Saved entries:
___

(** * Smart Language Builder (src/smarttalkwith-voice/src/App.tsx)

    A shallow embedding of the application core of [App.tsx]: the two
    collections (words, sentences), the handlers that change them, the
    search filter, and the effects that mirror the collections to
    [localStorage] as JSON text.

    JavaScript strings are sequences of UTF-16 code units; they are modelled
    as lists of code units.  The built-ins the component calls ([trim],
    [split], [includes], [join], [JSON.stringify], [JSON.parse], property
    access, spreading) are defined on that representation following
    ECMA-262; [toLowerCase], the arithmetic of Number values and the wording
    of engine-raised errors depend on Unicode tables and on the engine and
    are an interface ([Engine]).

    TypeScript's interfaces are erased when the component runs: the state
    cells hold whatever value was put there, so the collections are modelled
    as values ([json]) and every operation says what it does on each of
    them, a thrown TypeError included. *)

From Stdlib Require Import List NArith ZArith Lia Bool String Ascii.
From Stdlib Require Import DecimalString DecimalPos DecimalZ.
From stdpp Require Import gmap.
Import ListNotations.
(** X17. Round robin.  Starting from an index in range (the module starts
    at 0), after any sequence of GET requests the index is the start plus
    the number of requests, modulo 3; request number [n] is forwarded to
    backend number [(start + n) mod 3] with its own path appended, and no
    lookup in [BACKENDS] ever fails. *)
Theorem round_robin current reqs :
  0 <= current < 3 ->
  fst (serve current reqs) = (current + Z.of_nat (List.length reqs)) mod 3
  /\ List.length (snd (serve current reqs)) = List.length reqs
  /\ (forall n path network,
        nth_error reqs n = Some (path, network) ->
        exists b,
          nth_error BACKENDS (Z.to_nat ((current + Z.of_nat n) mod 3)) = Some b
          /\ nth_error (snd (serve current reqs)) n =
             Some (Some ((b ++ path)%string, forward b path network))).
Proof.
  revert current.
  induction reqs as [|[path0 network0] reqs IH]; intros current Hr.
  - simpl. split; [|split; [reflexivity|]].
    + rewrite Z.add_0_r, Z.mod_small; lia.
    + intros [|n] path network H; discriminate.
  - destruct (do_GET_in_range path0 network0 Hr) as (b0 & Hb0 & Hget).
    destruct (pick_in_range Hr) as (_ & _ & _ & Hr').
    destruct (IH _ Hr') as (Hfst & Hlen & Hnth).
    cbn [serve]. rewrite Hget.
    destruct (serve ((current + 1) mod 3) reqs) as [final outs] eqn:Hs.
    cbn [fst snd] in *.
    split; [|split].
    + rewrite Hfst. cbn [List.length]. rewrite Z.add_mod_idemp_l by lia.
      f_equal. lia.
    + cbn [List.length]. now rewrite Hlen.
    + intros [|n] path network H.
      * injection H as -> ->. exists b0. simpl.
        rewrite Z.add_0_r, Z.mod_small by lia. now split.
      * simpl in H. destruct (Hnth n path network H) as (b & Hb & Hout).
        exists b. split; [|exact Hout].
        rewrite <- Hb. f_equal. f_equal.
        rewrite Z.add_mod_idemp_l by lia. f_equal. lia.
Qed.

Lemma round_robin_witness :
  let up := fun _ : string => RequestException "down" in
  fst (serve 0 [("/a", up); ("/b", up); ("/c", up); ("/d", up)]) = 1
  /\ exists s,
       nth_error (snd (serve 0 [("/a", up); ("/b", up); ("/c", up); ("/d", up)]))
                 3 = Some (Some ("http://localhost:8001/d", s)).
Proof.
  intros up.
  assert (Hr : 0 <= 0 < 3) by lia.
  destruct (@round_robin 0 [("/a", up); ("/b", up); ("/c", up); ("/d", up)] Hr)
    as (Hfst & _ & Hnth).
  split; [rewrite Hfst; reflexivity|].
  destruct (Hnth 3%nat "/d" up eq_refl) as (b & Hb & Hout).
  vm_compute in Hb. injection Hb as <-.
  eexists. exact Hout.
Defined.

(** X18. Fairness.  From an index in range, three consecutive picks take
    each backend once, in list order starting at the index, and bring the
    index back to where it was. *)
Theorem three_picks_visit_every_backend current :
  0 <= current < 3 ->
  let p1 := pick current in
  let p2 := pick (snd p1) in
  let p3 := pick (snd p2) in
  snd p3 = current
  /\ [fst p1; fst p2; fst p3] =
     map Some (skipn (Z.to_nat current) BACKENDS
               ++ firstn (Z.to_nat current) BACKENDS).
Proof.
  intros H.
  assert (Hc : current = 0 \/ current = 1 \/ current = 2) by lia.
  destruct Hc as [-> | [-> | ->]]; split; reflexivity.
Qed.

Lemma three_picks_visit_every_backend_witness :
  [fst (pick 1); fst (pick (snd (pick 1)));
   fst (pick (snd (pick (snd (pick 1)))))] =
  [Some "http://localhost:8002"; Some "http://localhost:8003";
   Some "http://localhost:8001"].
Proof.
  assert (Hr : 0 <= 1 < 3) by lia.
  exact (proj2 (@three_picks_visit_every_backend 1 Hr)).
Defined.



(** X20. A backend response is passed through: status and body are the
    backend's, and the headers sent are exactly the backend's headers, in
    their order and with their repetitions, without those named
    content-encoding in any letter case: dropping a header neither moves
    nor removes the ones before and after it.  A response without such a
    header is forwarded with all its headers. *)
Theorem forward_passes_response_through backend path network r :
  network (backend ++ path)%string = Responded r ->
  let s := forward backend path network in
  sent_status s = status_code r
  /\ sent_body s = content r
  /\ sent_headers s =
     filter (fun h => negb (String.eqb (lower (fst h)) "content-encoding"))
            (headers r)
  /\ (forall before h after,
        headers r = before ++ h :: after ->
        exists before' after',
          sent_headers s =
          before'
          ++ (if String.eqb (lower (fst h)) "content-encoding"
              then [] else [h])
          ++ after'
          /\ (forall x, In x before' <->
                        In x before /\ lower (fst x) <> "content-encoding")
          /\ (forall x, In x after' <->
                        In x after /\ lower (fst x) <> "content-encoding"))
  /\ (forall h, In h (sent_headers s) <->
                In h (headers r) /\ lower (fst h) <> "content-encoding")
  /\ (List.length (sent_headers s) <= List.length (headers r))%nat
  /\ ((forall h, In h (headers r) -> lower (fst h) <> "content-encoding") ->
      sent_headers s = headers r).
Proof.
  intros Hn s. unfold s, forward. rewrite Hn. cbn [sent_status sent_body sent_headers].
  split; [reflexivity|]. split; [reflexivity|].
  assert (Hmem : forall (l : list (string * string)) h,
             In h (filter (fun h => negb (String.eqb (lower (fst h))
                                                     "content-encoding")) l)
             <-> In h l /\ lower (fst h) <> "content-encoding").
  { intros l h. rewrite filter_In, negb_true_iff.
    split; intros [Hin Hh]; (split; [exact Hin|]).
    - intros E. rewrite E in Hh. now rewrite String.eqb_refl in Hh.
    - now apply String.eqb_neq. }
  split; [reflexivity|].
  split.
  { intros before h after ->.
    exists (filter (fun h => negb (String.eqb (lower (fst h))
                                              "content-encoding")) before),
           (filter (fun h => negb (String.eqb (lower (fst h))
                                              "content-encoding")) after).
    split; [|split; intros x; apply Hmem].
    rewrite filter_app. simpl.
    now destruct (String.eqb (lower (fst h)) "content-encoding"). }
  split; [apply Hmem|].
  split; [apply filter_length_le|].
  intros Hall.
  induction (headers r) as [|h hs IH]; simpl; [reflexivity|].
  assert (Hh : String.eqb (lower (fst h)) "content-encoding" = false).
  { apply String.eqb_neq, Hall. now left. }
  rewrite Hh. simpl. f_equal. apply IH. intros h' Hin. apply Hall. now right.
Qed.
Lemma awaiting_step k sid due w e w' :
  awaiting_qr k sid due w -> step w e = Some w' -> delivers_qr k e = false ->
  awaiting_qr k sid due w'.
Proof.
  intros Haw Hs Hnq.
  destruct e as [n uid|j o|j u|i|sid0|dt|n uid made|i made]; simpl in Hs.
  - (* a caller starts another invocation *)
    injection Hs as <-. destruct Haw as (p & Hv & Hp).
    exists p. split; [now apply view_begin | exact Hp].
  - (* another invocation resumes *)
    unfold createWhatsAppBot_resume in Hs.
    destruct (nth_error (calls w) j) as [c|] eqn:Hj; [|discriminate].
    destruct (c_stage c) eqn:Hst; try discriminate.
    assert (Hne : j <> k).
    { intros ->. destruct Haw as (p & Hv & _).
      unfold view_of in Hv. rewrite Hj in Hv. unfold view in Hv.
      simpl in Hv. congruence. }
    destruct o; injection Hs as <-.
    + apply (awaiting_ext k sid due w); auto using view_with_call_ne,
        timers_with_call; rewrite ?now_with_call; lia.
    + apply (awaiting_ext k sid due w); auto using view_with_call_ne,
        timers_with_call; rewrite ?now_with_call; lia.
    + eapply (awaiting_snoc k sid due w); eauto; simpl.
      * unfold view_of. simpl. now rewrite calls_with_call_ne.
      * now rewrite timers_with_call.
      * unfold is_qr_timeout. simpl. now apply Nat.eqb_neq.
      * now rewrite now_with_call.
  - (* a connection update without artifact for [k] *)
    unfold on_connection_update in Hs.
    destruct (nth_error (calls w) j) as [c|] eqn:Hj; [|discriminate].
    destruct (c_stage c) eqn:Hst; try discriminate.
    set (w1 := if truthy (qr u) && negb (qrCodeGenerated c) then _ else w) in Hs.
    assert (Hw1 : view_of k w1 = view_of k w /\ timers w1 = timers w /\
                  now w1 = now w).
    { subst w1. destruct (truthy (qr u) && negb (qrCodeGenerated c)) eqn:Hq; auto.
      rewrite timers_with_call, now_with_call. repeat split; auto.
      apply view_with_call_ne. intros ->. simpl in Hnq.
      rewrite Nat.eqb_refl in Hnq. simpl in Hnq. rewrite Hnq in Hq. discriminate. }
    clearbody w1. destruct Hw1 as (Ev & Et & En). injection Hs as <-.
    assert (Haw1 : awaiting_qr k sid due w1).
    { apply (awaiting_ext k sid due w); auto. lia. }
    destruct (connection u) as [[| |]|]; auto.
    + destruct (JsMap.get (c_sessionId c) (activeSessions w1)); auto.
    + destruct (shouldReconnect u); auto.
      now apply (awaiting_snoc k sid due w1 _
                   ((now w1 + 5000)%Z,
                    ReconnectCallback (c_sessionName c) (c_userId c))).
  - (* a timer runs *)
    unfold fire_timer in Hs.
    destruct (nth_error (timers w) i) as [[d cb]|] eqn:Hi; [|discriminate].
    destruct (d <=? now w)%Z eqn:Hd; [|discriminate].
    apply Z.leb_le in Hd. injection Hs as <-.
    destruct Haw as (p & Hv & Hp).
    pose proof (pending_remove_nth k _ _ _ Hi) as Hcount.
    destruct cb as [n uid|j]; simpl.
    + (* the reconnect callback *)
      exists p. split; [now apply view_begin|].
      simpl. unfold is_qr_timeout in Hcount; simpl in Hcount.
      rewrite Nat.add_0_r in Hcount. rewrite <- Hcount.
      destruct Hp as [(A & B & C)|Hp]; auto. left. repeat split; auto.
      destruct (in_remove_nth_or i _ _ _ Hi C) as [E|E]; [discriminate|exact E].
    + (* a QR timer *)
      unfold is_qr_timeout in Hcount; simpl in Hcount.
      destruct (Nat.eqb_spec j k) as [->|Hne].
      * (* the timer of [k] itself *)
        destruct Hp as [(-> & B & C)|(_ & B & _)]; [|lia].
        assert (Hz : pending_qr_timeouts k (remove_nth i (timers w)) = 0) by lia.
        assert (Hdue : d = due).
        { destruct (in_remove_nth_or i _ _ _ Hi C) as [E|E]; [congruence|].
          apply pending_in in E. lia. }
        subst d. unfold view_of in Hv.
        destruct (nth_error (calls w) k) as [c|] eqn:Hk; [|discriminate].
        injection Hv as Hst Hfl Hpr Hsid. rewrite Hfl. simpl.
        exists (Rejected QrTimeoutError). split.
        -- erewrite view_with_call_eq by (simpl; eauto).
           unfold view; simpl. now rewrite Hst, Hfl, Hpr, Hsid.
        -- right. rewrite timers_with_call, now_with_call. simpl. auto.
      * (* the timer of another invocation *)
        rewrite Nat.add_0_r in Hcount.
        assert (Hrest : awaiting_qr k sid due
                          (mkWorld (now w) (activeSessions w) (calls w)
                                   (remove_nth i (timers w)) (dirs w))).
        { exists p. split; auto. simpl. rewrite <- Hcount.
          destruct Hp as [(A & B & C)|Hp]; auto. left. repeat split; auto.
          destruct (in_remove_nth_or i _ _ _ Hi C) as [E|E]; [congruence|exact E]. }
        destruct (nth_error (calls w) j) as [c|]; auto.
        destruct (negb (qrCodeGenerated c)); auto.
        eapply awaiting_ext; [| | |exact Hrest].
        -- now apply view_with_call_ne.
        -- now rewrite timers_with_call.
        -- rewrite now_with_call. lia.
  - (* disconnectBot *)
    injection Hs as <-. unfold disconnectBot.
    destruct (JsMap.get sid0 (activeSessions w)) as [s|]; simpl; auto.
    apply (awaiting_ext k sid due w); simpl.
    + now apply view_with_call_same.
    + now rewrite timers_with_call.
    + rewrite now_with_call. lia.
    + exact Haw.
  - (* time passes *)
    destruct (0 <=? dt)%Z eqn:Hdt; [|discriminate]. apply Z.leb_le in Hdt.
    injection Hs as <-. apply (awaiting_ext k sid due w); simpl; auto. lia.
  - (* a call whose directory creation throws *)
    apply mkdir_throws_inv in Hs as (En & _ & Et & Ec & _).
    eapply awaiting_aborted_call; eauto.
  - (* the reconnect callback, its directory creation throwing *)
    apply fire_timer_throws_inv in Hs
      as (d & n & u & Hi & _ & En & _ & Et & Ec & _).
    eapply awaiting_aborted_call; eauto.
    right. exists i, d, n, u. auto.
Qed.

___

Filter the preceding entries down to the lines with "subst".

    { subst w1. destruct (truthy (qr u) && negb (qrCodeGenerated c)) eqn:Hq; auto.
        subst d. unfold view_of in Hv.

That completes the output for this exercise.